What you are asked to do → Every line of the material that includes the word "pose" is to be shown.

Dataset →

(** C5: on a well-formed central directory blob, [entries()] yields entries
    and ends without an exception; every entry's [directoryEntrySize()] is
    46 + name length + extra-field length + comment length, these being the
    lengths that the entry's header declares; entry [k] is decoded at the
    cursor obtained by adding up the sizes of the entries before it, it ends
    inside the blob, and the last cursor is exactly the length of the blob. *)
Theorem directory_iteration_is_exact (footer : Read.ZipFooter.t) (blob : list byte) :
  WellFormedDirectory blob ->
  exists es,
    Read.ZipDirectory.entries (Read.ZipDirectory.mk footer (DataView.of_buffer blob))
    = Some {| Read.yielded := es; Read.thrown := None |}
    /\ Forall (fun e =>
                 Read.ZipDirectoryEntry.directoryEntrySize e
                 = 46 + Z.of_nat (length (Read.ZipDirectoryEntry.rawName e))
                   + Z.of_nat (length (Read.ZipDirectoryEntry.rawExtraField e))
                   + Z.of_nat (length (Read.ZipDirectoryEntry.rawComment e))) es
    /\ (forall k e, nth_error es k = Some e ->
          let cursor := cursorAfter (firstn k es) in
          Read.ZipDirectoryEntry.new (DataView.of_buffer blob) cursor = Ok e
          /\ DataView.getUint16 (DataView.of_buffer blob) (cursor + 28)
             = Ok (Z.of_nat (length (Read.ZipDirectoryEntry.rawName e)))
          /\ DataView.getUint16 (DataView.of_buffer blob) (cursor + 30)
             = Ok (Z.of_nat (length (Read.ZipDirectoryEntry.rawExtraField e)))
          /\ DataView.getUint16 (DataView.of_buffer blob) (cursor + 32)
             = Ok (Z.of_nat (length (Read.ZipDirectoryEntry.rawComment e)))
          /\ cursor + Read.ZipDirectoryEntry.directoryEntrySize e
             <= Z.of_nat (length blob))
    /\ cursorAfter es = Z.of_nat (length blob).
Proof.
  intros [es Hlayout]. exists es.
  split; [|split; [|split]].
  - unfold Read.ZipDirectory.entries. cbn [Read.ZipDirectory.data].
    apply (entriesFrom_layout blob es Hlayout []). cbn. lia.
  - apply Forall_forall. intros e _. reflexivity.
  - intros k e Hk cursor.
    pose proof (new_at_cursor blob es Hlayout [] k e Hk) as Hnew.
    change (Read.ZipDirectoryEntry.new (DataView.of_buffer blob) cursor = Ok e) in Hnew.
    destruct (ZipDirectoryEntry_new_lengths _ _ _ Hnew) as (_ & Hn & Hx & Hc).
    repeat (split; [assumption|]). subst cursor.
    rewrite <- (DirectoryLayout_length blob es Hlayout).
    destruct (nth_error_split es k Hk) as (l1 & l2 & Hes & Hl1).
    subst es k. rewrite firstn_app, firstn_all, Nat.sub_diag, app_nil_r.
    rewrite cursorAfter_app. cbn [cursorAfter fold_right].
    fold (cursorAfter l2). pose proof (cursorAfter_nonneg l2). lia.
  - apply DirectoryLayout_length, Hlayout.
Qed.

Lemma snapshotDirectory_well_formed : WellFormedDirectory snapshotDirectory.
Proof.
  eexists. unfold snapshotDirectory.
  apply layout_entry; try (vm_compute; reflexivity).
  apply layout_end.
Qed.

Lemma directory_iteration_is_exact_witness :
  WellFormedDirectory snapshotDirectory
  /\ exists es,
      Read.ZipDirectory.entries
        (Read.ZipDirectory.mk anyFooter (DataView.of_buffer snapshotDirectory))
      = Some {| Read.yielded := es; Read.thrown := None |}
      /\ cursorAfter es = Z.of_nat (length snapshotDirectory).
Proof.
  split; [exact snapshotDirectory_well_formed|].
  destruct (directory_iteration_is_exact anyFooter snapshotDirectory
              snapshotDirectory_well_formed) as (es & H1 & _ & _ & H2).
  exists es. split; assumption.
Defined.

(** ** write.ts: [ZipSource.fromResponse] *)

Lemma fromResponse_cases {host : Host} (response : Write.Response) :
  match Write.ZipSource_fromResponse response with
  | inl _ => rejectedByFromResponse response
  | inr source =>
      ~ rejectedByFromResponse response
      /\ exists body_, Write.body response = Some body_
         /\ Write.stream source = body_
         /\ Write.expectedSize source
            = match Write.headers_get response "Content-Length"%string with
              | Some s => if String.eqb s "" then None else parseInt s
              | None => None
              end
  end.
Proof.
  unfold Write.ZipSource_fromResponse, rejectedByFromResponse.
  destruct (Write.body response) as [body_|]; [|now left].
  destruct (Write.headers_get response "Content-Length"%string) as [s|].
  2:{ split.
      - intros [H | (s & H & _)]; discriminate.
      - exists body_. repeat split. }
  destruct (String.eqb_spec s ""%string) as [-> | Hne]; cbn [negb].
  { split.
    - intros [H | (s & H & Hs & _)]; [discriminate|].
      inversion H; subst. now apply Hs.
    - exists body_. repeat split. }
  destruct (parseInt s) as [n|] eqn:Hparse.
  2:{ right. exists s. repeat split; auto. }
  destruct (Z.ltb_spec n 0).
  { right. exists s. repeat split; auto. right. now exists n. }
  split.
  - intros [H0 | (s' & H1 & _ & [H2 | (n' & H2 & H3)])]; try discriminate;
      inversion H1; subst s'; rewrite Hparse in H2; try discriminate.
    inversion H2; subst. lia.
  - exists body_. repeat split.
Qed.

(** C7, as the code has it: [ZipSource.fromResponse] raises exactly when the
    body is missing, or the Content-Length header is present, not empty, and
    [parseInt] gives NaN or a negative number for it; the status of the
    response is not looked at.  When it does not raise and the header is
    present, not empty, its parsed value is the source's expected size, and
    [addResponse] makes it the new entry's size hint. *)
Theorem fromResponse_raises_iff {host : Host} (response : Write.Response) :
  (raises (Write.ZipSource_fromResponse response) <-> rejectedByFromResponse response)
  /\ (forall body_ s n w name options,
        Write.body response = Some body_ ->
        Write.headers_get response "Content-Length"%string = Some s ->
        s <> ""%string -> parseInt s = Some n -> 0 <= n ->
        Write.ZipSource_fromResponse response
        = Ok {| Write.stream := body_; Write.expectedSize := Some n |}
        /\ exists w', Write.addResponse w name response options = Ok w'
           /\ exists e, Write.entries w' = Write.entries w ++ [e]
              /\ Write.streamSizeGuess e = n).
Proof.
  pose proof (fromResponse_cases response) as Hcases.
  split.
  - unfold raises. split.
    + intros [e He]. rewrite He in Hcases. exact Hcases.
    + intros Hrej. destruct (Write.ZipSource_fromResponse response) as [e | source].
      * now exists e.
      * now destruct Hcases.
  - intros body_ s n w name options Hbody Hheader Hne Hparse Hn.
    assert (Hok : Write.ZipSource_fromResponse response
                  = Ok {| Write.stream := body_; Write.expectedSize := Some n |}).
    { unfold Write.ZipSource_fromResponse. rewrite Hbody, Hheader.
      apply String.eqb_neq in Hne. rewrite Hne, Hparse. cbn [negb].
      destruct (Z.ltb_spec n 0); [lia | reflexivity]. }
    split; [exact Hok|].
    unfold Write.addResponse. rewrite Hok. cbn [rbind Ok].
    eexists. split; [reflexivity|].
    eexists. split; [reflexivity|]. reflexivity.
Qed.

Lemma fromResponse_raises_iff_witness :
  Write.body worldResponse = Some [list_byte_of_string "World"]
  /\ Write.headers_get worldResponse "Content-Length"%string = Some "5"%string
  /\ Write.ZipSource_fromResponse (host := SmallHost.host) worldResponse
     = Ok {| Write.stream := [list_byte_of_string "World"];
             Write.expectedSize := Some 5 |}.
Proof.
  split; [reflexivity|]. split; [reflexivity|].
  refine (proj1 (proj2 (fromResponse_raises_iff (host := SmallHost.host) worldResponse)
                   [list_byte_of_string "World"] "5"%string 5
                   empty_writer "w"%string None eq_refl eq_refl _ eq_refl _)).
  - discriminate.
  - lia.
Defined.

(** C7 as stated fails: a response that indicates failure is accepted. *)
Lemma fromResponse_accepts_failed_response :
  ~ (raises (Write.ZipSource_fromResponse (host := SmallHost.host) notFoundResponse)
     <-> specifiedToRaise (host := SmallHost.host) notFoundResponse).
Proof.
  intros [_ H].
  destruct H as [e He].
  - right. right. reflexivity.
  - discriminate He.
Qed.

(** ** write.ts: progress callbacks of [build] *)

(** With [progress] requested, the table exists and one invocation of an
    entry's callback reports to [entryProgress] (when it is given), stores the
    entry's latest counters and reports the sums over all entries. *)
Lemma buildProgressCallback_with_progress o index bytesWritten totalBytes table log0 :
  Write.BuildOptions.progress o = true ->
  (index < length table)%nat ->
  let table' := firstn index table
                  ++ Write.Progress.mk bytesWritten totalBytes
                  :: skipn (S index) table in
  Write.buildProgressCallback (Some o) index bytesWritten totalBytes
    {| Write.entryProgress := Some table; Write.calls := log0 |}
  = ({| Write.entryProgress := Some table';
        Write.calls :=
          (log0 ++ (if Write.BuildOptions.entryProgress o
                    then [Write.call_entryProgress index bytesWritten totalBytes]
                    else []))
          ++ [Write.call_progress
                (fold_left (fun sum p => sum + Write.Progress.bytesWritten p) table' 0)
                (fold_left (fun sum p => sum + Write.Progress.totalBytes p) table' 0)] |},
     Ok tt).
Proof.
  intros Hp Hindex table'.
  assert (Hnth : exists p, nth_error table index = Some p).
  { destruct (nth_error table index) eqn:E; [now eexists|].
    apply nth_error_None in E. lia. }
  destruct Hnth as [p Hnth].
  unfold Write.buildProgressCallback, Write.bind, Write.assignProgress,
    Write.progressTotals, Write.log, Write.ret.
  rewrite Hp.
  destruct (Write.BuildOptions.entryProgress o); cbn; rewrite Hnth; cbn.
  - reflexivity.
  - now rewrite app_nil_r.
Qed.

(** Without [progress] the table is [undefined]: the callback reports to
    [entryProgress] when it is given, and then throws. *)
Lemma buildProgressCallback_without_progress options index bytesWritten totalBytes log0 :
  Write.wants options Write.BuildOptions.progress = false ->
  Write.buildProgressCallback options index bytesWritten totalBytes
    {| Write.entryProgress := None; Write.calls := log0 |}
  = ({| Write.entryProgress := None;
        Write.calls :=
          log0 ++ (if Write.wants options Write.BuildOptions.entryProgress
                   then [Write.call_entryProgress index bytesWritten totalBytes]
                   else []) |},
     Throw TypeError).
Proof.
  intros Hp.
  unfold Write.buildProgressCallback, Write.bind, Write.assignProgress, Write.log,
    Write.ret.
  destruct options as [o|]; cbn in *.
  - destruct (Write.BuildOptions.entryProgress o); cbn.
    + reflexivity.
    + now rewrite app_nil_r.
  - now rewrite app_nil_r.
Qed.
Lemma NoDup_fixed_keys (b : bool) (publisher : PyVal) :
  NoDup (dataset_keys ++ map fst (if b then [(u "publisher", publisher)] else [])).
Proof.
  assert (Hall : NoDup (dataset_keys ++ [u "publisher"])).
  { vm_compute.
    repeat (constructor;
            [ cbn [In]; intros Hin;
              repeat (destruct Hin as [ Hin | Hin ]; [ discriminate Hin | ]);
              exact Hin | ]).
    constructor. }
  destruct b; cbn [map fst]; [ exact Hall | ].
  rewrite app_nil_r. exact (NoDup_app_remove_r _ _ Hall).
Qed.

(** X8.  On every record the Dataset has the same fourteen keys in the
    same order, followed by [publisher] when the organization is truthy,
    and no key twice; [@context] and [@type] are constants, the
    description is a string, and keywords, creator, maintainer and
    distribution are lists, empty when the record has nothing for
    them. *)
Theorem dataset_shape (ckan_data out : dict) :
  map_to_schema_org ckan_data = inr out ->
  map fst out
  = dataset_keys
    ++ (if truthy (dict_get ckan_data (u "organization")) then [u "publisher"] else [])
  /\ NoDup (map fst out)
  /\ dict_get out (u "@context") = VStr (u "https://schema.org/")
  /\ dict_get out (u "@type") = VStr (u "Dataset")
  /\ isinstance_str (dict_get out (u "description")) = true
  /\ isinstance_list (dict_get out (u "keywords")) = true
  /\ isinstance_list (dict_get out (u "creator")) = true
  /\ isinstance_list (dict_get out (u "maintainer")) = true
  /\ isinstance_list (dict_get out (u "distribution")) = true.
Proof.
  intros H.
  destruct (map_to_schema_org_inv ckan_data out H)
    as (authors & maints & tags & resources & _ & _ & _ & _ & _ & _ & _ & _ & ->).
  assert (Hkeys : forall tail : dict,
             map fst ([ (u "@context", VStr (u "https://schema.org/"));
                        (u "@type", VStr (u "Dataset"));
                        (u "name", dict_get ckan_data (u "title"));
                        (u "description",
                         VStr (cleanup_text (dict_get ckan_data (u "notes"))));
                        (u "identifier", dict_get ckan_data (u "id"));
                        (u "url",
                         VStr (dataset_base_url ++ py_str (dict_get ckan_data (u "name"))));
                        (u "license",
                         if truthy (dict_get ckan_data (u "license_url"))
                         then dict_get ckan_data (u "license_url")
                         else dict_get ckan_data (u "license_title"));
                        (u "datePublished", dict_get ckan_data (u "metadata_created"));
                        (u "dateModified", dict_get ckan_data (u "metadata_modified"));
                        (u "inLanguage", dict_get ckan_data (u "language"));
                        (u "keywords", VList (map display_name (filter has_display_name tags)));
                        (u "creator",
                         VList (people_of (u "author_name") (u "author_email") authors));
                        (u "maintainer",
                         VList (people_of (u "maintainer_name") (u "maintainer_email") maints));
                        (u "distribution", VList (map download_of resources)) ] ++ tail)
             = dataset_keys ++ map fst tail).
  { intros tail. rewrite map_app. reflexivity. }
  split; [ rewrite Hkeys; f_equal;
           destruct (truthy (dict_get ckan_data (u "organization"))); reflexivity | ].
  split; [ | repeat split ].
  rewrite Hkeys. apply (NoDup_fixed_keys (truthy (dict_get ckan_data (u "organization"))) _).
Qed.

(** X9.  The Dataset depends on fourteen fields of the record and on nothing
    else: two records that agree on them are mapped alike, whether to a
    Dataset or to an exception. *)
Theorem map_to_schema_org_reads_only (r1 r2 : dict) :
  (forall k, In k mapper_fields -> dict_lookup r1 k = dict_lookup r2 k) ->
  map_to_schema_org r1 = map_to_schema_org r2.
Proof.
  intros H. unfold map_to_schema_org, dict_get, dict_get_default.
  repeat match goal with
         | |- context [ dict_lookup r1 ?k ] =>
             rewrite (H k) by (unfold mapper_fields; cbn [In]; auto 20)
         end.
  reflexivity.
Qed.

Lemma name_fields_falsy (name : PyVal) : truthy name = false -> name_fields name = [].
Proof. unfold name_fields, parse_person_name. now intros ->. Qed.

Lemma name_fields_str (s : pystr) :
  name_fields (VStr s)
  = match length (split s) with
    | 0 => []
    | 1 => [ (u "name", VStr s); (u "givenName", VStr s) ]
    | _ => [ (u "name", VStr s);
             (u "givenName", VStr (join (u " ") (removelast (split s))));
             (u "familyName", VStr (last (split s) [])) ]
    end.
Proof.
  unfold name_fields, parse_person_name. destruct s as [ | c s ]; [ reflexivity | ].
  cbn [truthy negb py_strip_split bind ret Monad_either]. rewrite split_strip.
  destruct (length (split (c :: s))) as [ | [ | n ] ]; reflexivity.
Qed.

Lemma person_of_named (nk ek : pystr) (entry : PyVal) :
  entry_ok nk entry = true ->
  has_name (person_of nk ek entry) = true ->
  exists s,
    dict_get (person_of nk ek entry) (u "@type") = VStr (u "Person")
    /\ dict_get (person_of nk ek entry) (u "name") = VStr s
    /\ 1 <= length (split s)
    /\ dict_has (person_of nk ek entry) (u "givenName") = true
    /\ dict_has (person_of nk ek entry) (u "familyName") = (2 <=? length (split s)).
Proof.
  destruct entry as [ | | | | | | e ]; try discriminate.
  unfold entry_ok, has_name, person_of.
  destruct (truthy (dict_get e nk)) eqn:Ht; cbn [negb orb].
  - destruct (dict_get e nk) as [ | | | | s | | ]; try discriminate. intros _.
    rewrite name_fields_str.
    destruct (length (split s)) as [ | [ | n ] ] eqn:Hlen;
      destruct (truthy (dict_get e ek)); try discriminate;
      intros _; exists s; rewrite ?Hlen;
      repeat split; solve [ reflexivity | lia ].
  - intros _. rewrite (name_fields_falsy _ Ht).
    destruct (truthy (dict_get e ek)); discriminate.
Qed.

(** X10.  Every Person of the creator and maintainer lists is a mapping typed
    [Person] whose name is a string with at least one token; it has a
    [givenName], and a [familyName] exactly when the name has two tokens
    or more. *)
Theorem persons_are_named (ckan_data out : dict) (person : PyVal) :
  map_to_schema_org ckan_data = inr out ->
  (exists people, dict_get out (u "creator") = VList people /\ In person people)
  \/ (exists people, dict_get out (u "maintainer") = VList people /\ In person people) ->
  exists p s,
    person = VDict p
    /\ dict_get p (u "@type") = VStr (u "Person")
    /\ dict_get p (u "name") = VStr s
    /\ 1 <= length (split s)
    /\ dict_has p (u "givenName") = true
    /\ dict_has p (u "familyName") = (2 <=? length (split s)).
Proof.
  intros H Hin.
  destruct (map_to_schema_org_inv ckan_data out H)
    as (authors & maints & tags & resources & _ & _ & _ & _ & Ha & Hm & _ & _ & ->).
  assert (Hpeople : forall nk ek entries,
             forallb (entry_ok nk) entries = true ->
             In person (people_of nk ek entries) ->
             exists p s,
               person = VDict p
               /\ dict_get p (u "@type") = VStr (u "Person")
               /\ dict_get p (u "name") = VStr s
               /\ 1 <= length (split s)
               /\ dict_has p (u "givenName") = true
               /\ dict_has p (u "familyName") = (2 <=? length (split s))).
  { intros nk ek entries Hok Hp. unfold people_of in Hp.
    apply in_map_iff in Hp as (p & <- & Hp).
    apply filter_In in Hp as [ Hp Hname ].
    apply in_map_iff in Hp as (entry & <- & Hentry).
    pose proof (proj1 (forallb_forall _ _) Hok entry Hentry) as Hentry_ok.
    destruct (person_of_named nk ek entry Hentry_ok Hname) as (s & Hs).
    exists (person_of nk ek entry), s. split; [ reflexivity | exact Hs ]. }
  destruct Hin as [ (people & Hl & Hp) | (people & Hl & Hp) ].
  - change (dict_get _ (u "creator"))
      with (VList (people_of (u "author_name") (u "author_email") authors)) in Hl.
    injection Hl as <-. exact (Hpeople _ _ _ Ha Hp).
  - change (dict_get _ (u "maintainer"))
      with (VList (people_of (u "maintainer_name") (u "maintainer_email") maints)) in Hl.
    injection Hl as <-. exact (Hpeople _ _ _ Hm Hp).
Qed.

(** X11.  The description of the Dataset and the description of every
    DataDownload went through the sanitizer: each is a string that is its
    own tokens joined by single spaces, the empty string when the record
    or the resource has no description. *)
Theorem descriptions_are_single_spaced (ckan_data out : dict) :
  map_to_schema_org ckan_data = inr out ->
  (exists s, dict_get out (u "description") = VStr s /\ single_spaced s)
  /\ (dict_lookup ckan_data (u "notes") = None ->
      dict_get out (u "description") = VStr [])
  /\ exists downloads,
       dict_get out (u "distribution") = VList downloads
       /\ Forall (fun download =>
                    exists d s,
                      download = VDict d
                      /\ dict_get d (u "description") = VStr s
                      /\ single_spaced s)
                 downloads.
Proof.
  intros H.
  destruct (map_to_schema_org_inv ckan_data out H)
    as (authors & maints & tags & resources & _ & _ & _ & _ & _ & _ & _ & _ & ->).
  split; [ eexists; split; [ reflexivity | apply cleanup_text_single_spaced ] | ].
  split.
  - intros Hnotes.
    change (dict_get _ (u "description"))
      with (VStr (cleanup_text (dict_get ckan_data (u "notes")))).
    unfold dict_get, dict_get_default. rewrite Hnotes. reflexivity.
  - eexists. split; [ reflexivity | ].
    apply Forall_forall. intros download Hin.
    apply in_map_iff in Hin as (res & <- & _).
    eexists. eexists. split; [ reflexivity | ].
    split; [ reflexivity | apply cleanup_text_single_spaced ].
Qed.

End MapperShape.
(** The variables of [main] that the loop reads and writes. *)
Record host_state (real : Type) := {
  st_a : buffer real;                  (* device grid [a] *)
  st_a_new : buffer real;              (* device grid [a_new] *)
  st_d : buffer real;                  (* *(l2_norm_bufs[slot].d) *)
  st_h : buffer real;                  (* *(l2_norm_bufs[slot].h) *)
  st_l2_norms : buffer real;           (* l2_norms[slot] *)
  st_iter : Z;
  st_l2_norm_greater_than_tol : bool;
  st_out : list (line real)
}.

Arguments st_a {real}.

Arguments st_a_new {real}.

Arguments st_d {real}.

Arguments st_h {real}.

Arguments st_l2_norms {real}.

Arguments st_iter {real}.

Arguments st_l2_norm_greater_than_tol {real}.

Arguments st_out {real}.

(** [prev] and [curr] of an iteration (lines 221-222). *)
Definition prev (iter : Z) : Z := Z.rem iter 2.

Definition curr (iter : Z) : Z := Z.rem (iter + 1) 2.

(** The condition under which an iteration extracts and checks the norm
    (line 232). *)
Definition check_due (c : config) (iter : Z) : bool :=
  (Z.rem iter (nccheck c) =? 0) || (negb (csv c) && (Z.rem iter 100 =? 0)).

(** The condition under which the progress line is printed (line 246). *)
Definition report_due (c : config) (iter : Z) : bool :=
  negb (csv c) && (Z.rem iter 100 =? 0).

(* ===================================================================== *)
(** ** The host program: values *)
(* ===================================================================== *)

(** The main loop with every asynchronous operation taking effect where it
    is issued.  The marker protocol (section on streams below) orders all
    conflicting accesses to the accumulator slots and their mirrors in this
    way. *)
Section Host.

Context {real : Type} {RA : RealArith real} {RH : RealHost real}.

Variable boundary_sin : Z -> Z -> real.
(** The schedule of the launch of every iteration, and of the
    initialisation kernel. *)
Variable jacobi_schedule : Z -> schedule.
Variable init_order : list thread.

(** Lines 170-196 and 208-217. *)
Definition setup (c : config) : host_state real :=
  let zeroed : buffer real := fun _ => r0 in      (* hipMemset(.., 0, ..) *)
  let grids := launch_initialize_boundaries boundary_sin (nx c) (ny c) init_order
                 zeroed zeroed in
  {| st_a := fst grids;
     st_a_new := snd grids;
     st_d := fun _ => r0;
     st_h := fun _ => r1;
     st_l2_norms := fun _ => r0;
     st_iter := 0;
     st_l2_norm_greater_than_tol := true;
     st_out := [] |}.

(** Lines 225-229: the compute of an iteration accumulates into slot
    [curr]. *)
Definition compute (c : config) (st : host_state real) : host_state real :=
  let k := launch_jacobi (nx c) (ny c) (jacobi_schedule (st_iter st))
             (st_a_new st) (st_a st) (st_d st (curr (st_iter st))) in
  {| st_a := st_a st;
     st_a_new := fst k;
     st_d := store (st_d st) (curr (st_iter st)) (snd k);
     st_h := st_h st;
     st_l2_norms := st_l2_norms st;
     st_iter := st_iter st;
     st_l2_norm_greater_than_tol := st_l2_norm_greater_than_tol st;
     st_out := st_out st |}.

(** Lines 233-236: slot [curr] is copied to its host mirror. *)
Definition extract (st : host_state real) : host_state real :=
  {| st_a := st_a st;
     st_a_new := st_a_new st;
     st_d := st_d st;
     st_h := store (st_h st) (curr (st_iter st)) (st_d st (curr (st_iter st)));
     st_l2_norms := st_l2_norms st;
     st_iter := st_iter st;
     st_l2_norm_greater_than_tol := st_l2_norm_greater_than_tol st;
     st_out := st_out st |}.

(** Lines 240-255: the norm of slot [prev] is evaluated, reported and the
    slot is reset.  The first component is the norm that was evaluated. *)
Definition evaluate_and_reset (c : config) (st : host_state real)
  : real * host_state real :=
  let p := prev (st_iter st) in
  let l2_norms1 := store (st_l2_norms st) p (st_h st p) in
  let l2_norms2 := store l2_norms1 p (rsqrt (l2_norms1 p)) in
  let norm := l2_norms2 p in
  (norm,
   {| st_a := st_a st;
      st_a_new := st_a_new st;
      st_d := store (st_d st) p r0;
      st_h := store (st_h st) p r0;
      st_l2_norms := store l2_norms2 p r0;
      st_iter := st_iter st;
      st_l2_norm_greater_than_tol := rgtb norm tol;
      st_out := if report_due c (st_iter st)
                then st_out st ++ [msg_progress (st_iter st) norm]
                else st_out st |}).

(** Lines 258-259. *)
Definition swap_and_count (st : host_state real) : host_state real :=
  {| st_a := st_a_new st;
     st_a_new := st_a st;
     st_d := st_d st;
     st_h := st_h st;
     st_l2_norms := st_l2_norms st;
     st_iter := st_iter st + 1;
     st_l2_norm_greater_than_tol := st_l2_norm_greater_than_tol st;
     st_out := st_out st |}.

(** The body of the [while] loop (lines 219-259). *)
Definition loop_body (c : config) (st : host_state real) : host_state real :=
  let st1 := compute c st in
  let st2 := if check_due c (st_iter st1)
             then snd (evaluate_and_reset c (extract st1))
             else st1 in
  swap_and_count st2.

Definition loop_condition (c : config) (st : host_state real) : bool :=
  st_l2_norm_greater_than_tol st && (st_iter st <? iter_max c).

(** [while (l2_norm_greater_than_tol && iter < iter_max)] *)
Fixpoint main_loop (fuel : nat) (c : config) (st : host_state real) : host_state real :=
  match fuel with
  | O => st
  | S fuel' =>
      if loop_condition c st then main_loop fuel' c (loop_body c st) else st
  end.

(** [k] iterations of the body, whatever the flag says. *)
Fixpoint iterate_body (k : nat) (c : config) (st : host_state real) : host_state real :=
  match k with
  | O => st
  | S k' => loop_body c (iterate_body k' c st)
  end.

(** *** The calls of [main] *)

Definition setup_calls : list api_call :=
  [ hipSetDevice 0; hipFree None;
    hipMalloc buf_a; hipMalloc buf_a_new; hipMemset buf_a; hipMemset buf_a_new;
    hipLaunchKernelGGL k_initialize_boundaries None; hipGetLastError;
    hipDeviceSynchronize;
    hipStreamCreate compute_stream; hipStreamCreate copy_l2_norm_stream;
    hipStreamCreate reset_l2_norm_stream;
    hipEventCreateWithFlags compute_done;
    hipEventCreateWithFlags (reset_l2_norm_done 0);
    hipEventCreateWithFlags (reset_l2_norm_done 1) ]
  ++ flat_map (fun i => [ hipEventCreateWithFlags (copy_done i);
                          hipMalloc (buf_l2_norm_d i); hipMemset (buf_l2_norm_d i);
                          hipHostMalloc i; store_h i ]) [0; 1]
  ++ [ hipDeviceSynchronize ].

Task response →
    pose proof (new_at_cursor blob es Hlayout [] k e Hk) as Hnew.
    fold (cursorAfter l2). pose proof (cursorAfter_nonneg l2). lia.
  pose proof (fromResponse_cases response) as Hcases.
    pose proof (proj1 (forallb_forall _ _) Hok entry Hentry) as Hentry_ok.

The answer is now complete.